Thus, counting also the rectilinear shape of lines 39 and 40, this
first embodiment uses only five different shapes for the lines of
separation.
[0027] The fact that annular strip 20 of disc 8 only comprises five
light fields and five dark fields and that several of these fields
occupy, in the direction of the circumference, a length less than
the diameter of circular aperture 9, constitutes a considerable
advantage, because the ratio between the diameter of the aperture
and that of the moon indicator disc can be much larger than
according to the prior art illustrated by CH Patent No. 598 638
mentioned in the introduction. This ratio can attain approximately
1:3.6 with the arrangement according to FIG. 2. In other words, the
invention offers the possibility of displaying a relatively large
image of the moon, while varying this image often enough for it to
still conform to reality.
[0028] Each of lines of separation 31 to 40 is used during a given
phase of the lunation, the direction and size of its curvature
being determined as a function of the appearance of the moon seen
from the earth during that phase, i.e. essentially the general
shape of the illuminated part of the moon.
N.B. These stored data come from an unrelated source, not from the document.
(** [newCommand]: the random id and an optional key are arguments. *)
Definition newCommand (cid project deployment : string) (a : Actor) (op : ControlOperation) (t : CommandTarget)
    (rev : string) (issued expires : Z) (conf : option (list (string * jsv))) (why key : option string)
    : ControlCommand :=
  {| schemaVersion := CONTROL_COMMAND_VERSION; commandId := cid; projectId := project; deploymentId := deployment;
     actor := a; operation := op; target := t; expectedRevision := rev; issuedAtMs := issued;
     expiresAtMs := expires; idempotencyKey := default (intentKey deployment op t rev) key;
     confirmation := conf; cmdReason := why |}.

(** Refused while an emergency lock is in force. *)
Definition restores (o : ControlOperation) : bool := includes [ENABLE_POLICY; ACTIVATE_CRE; RESUME_RUNTIME] o.

Definition assertCommandValid (c : ControlCommand) (currentRevision : string) (nowMs : Z) (lockActive : bool)
    : result CommandReason unit :=
  let req := OPERATION_REQUIREMENTS (operation c) in
  throw MALFORMED when negb (commandOk c) ;;
  throw NOT_AUTHORIZED when negb (includes (capabilities (actor c)) (capability req)) ;;
  throw EXPIRED when expiresAtMs c <? nowMs ;;
  throw STALE_REVISION when negb (streq (expectedRevision c) currentRevision) ;;
  throw CONFIRMATION_REQUIRED when
    destructive req && match confirmation c with None => true | Some _ => false end ;;
  throw EMERGENCY_LOCK_ACTIVE when lockActive && restores (operation c) ;;
  Ok tt.

(** *** The command log *)

Inductive CommandOutcome := PENDING | APPLIED | REJECTED | FAILED.

Record CommandRecord := {
  r_commandId : string;
  r_idempotencyKey : string;
  r_operation : ControlOperation;
  r_actorId : string;
  r_issuedAtMs : Z;
  completedAtMs : option Z;
  outcome : CommandOutcome;
  detail : option string;
  result_ : jsv
}.

(** [byKey] holds the records; [byId] refers to the same objects, here by their key. *)
Record CommandLog := { byKey : gmap string CommandRecord; byId : list (string * string) }.

Definition emptyLog : CommandLog := {| byKey := ∅; byId := [] |}.

Fixpoint setId (cid key : string) (l : list (string * string)) : list (string * string) :=
  match l with
  | [] => [(cid, key)]
  | p :: l' => if streq p.1 cid then (cid, key) :: l' else p :: setId cid key l'
  end.

(** The existing record, or [None] once the key is reserved. *)
Definition begin (c : ControlCommand) (nowMs : Z) (l : CommandLog) : option CommandRecord * CommandLog :=
  match byKey l !! idempotencyKey c with
  | Some r => (Some r, l)
  | None =>
      let r := {| r_commandId := commandId c; r_idempotencyKey := idempotencyKey c; r_operation := operation c;
                  r_actorId := actorId (actor c); r_issuedAtMs := nowMs; completedAtMs := None;
                  outcome := PENDING; detail := None; result_ := VNull |} in
      (None, {| byKey := <[idempotencyKey c := r]> (byKey l); byId := setId (commandId c) (idempotencyKey c) (byId l) |})
  end.

Definition completed (r : CommandRecord) (o : CommandOutcome) (d : string) (res : jsv) (nowMs : Z) : CommandRecord :=
  {| r_commandId := r_commandId r; r_idempotencyKey := r_idempotencyKey r; r_operation := r_operation r;
     r_actorId := r_actorId r; r_issuedAtMs := r_issuedAtMs r; completedAtMs := Some nowMs; outcome := o;
     detail := Some d; result_ := res |}.

Definition complete (c : ControlCommand) (o : CommandOutcome) (d : string) (res : jsv) (nowMs : Z) (l : CommandLog)
    : result CommandReason (CommandRecord * CommandLog) :=
  match byKey l !! idempotencyKey c with
  | None => Err MALFORMED
  | Some r =>
      let r' := completed r o d res nowMs in
      Ok (r', {| byKey := <[idempotencyKey c := r']> (byKey l); byId := byId l |})
  end.

Definition get (cid : string) (l : CommandLog) : option CommandRecord :=
  match List.find (fun p => streq p.1 cid) (byId l) with
  | Some p => byKey l !! p.2
  | None => None
  end.

Definition byIdempotencyKey (key : string) (l : CommandLog) : option CommandRecord := byKey l !! key.

Definition issued_le (a b : CommandRecord) : Prop := r_issuedAtMs a <= r_issuedAtMs b.
#[export] Instance issued_le_dec : RelDecision issued_le.
Proof. intros a b. unfold issued_le. apply _. Defined.

Definition all (l : CommandLog) : list CommandRecord := merge_sort issued_le (omap (fun p => byKey l !! p.2) (byId l)).
Definition step (name_ : string) (ty : DeploymentStepType) (deps : list string) (st : DeploymentStepStatus)
    (c : option StepCost) : DeploymentStep :=
  {| id := name_; type := ty; chainId := Some 11155111; dependencyIds := deps; actorType := USER_WALLET;
     requiredSigner := Some "deployer"; artifactHash := None; target := None; calldataHash := None; cost := c;
     reversible := false; rollbackAction := None; status := st |}.

Definition plan : DeploymentPlan :=
  {| schemaVersion := "contextlock.deployment-plan/v1"; planId := "p1"; manifestHash := "sha256:00";
     steps := [step "verify-chain" VERIFY_CHAIN [] VERIFIED None;
               step "deploy-core" DEPLOY_CONTRACT ["verify-chain"] PENDING (Some (zeroCost 21000));
               step "register-policy" REGISTER_POLICY_DISABLED ["deploy-core"; "verify-chain"] PENDING
                 (Some (zeroCost 50000))];
     readiness := PREFLIGHT_READY; approval := None |}.

Example first_runs : map id (runnableSteps plan) = ["deploy-core"].
Proof. reflexivity. Qed.

Lemma runnable_live_witness :
  runnableSteps plan <> [] /\ Forall (fun s => done_ s = true) (steps (verifyAll (length (steps plan)) plan)).
Proof.
  destruct (runnable_live plan ["deployer"]) as (_ & Hr & Hall); [reflexivity| |].
  - unfold calm. apply (bool_decide_unpack _). vm_compute. exact I.
  - split; [|exact Hall]. apply Hr. exists (step "deploy-core" DEPLOY_CONTRACT ["verify-chain"] PENDING (Some (zeroCost 21000))).
    split; [right; left; reflexivity|reflexivity].
Defined.

(** A confirmed dependency is not a satisfied one. *)
Example confirmed_is_not_verified :
  runnableSteps (withSteps plan [step "verify-chain" VERIFY_CHAIN [] CONFIRMED None;
    step "deploy-core" DEPLOY_CONTRACT ["verify-chain"] PENDING None]) = [].
Proof. reflexivity. Qed.

(** *** Costs *)

Definition sepoliaMeta : gmap Z ChainMeta := {[11155111 := {| m_symbol := "ETH"; m_decimals := 18; m_holder := "0xholder" |}]}.

Lemma aggregate_sample : exists rows, aggregateByChain (steps plan) sepoliaMeta {[11155111 := 800000]} = Ok rows /\
  map recommendedWei rows = [852000] /\ map shortfallWei rows = [52000].
Proof. eexists. split; [vm_compute; reflexivity|split; reflexivity]. Qed.

Lemma aggregateByChain_spec_witness : exists rows, aggregateByChain (steps plan) sepoliaMeta {[11155111 := 800000]} = Ok rows /\
  (11155111 ∈ map f_chainId rows).
Proof.
  eexists. split; [vm_compute; reflexivity|].
  apply (aggregateByChain_spec (steps plan) sepoliaMeta {[11155111 := 800000]}); [vm_compute; reflexivity|].
  split; [discriminate|]. exists {| m_symbol := "ETH"; m_decimals := 18; m_holder := "0xholder" |}. vm_compute. reflexivity.
Defined.

(** A chain written to without a deployer in the manifest has no funding row: nothing says it is unfunded. *)
Lemma unfunded_chain_has_no_row : aggregateByChain (steps plan) ∅ ∅ = Ok [].
Proof. vm_compute. reflexivity. Qed.

(** *** A node that answers *)
Import Reader.

Definition node : ChainReader :=
  {| Reader.chainId := 11155111; live := true; getChainId := Ok 11155111;
     getCode := fun a => Ok (if streq a "0xcore" then Some "0x6001" else None); getBlockNumber := Ok 100;
     estimateGas := fun _ => Ok 21000;
     estimateFeesPerGas := Ok {| maxFeePerGas := Some 7; maxPriorityFeePerGas := Some 1; gasPrice := None |};
     call := fun _ => Ok "0x" |}.

Lemma costFrom_spec_witness : exists q, quoteFees node 1000 = Ok q /\
  exists b f, Receipts.BigInt (baseNativeWei (costFrom 21001 q 2001)) = Ok b /\
    Receipts.BigInt (bufferNativeWei (costFrom 21001 q 2001)) = Ok f /\ b = 147007 /\ f * 10000 <= b * 2001.
Proof.
  eexists. split; [reflexivity|].
  edestruct (costFrom_spec node 1000 21001 2001) as (b & f & Hb & Hf & _ & Heq & _ & Hle & _); [reflexivity|lia|lia|].
  exists b, f. split; [exact Hb|]. split; [exact Hf|]. split; [exact Heq|]. exact (proj1 Hle).
Defined.

Definition core (codeHash_ : string) : Reuse.ManifestContract :=
  {| Reuse.name := "core"; Reuse.chainId := 11155111; Reuse.disposition := Reuse.REUSE_VERIFIED;
     Reuse.address := Some "0xcore"; Reuse.runtimeCodeHash := Some codeHash_; Reuse.creationCodeHash := None;
     Reuse.compiler := None |}.

(** With the text itself as its hash. *)
Lemma resolveReuse_spec_witness : exists r, Reuse.resolveReuse (fun s => s) [core "0x6001"] {[11155111 := node]} = Ok r /\
  Reuse.proven (fun s => s) {[11155111 := node]} (core "0x6001").
Proof.
  eexists. split; [vm_compute; reflexivity|].
  apply (Reuse.resolveReuse_spec (fun s => s) [core "0x6001"] {[11155111 := node]}
           {| Reuse.verified := [("core", "0xcore", "0x6001")]; Reuse.rejected := []; Reuse.toDeploy := [];
              Reuse.toConfigure := [] |}); [vm_compute; reflexivity|reflexivity|left|reflexivity].
Defined.

Example wrong_code_blocks :
  match Reuse.resolveReuse (fun s => s) [core "0x6002"] {[11155111 := node]} with
  | Ok r => Reuse.reuseBlocks r = true | Err _ => False end.
Proof. vm_compute. reflexivity. Qed.

Definition request : Signing.SignatureRequest :=
  {| Signing.signerId := "deployer"; Signing.mode := Signing.BROWSER_WALLET; Signing.chainId := 11155111;
     Signing.from := "0xAb"; Signing.to_ := None; Signing.data := "0x6001"; Signing.value := "0"; Signing.gas := "21000";
     Signing.description := "deploy"; Signing.calldataHash := ""; Signing.deploymentStepId := "deploy-core" |}.

Lemma signing_bound_witness : exists prepared,
  Signing.prepareForSignature (fun s => s) node request = Ok prepared /\
  Signing.assertSignerMatches prepared "0xaB" 11155111 = Ok tt /\
  Signing.assertSignedWhatWePlanned (fun s => s) prepared "0x6001" = Ok tt.
Proof.
  eexists. split; [vm_compute; reflexivity|].
  edestruct (Signing.signing_bound (fun s => s) node request
    (Signing.withCalldataHash request "sha256:0x6001") "0xaB" "0x6001" 11155111) as (_ & _ & _ & _ & Hm & _ & Hs); [vm_compute; reflexivity|].
  split; [apply Hm; split; reflexivity|exact Hs].
Defined.

End Samples.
[0029] FIG. 3 shows twenty-eight different images of the moon, that
disc 8 can show in round aperture 9 of the dial in successive
positions P1 to P28. This is a non-limiting example, since disc 8
is capable of displaying at will a larger number of different
images. A number of positions and images that can be divided by
four will preferably be chosen in order to display the same number
of images in each quarter of a lunation. However, it will be seen
hereinafter that the electronic circuit can be programmed in a way
that varies this number. In order to pass from one position to the
next, disc 8 either makes a relatively small rotation, called a
secondary rotation, having the effect of slightly moving the line
of separation appearing in aperture 9, or a relatively large
rotation, called a primary rotation, to bring one or two new fields
and/or a new line of separation opposite aperture 9 or at the edge
thereof. Typically, the primary rotations are greater than or equal
to approximately 45 degrees, while the secondary rotations are of
the order of 1 to 4 degrees, depending upon the number of positions
and the number of lines of separation on the disc.
[0030] The position P1 represents the new moon showing only dark
field 26 in the aperture, then a small (secondary) rotation of disc
8 in the direction of arrow A makes line of separation 31 appear in
the aperture and a little of light field 21 to show a slender
crescent of moon in position P2. The following positions P3 and P4
are reached each time by a small additional rotation of disc 8 in
the direction of A. Beyond this, the curvature of line 31 would be
too great in relation to the real appearance of the moon. This is
why separation line 37, which has an elliptical shape and has less
curvature in its median part than line 31, will be used in a second
part of the lunation. In order to pass from P4 to P5, the
electronic circuits of the watch control the electric motor such
that it makes a large number of steps to produce a large (primary)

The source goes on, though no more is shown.